→ **EXERCISE INPUT**:
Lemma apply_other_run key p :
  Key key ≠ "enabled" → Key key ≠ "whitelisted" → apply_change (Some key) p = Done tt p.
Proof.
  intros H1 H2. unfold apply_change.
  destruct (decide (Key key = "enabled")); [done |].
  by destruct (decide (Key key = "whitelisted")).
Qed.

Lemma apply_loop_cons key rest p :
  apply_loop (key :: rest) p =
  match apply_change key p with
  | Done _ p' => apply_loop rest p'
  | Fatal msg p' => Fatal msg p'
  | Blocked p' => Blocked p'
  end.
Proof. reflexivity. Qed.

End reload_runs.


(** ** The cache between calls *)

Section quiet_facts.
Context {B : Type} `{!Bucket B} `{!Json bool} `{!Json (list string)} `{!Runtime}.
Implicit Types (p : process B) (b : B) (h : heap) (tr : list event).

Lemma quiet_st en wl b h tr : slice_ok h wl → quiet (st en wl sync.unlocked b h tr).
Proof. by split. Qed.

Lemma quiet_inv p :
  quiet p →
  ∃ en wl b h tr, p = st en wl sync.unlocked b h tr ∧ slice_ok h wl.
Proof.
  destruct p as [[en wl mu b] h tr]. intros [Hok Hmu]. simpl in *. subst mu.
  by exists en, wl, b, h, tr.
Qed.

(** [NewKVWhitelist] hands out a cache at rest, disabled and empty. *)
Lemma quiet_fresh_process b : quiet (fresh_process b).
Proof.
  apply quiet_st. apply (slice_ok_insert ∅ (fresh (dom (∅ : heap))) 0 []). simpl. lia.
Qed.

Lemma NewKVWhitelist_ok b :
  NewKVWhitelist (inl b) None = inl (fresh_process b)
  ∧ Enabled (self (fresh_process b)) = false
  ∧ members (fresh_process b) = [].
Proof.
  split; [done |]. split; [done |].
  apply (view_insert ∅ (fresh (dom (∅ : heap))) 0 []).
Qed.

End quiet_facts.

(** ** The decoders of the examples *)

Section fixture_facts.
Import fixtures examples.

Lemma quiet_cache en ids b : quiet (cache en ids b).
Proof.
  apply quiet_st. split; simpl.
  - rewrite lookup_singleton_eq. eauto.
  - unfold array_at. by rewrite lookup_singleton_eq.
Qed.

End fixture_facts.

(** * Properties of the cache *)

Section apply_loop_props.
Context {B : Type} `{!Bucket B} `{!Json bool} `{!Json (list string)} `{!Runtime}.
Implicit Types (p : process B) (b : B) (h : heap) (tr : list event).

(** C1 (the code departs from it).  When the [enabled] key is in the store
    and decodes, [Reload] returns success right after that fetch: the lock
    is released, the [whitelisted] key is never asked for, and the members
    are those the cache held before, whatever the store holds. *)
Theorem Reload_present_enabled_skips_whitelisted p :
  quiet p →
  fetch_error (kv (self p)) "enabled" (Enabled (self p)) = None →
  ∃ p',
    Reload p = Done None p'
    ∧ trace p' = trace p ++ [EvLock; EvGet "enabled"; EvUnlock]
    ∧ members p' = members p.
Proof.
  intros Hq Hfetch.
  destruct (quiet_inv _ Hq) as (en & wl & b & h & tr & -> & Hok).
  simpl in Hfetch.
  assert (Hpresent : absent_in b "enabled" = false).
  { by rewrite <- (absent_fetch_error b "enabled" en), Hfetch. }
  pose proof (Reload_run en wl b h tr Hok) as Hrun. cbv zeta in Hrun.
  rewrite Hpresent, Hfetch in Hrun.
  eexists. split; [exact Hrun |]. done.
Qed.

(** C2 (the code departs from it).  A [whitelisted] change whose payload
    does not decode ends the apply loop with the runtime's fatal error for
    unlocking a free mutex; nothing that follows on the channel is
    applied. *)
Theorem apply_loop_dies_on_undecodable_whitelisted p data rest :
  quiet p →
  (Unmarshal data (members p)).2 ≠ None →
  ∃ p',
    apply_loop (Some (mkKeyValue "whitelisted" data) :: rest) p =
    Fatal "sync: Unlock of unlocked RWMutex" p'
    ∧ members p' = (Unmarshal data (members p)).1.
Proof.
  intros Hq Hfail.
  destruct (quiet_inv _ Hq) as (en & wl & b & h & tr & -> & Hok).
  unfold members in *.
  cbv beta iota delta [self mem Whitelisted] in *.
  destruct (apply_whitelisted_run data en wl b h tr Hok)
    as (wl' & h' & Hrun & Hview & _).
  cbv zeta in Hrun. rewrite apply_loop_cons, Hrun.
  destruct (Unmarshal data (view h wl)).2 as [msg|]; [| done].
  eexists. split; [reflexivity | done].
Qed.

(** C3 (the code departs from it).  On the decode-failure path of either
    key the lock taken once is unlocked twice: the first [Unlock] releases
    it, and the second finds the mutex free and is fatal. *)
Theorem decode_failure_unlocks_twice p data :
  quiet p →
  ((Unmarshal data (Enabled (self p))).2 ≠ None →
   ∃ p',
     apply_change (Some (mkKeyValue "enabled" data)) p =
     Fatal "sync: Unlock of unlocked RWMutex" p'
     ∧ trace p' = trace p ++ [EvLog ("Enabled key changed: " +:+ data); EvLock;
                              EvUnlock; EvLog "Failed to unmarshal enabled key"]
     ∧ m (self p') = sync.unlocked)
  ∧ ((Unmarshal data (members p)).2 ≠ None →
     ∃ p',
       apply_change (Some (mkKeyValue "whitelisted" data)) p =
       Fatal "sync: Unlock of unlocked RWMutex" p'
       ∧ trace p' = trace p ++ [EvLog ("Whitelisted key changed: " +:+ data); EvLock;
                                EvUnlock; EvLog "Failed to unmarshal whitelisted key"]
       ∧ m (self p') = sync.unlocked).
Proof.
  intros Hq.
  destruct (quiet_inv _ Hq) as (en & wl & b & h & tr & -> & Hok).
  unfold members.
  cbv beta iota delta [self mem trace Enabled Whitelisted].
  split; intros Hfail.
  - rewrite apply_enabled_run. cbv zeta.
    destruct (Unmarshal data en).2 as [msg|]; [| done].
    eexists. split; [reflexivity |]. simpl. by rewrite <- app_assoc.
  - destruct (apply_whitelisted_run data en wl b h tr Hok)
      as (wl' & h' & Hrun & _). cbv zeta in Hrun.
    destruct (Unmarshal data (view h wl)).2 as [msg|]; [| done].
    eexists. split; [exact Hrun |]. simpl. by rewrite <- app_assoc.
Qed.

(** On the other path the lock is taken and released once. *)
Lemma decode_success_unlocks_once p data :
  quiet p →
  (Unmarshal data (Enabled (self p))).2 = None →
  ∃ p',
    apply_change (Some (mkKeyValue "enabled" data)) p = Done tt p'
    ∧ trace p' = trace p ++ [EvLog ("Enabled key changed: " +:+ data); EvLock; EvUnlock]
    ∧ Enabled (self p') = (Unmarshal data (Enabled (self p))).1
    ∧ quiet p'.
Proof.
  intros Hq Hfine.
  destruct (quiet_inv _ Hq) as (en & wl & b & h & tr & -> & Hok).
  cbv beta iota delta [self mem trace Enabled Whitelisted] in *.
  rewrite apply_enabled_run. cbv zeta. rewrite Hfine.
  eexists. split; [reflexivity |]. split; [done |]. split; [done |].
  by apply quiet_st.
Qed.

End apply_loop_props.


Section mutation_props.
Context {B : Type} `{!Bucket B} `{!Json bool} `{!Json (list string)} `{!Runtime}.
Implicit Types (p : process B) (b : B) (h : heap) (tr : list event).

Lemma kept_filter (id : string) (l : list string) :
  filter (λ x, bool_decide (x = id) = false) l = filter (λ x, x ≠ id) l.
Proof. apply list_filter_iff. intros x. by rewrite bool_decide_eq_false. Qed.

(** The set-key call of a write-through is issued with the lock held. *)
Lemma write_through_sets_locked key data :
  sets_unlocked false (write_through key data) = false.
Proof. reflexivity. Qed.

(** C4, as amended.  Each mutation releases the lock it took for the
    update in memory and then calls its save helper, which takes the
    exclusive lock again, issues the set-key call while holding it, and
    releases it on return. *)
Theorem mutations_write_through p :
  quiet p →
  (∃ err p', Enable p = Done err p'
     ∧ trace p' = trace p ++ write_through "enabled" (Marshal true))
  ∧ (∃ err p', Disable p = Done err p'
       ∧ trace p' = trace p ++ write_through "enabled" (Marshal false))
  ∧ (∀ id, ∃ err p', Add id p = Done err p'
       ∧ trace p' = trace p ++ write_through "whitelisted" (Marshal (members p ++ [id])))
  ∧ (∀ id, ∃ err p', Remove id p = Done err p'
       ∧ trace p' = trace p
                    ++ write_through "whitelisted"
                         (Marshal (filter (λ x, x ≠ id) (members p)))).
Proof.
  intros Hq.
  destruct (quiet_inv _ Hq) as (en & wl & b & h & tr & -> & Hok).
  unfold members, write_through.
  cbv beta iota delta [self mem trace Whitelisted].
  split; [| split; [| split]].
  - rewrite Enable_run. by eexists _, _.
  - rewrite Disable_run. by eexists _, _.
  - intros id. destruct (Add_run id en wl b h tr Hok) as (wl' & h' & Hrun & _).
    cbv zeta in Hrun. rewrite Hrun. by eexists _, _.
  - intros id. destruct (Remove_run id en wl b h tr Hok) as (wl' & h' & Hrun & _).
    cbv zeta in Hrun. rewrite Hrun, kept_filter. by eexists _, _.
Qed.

→ **WORK INSTRUCTION**:
Give back exactly the lines of the listing, starting with the first and ending with the one bearing "Lemma apply_loop_cons key". Add no other lines.

→ **FINAL ANSWER**:
Lemma apply_other_run key p :
  Key key ≠ "enabled" → Key key ≠ "whitelisted" → apply_change (Some key) p = Done tt p.
Proof.
  intros H1 H2. unfold apply_change.
  destruct (decide (Key key = "enabled")); [done |].
  by destruct (decide (Key key = "whitelisted")).
Qed.

Lemma apply_loop_cons key rest p :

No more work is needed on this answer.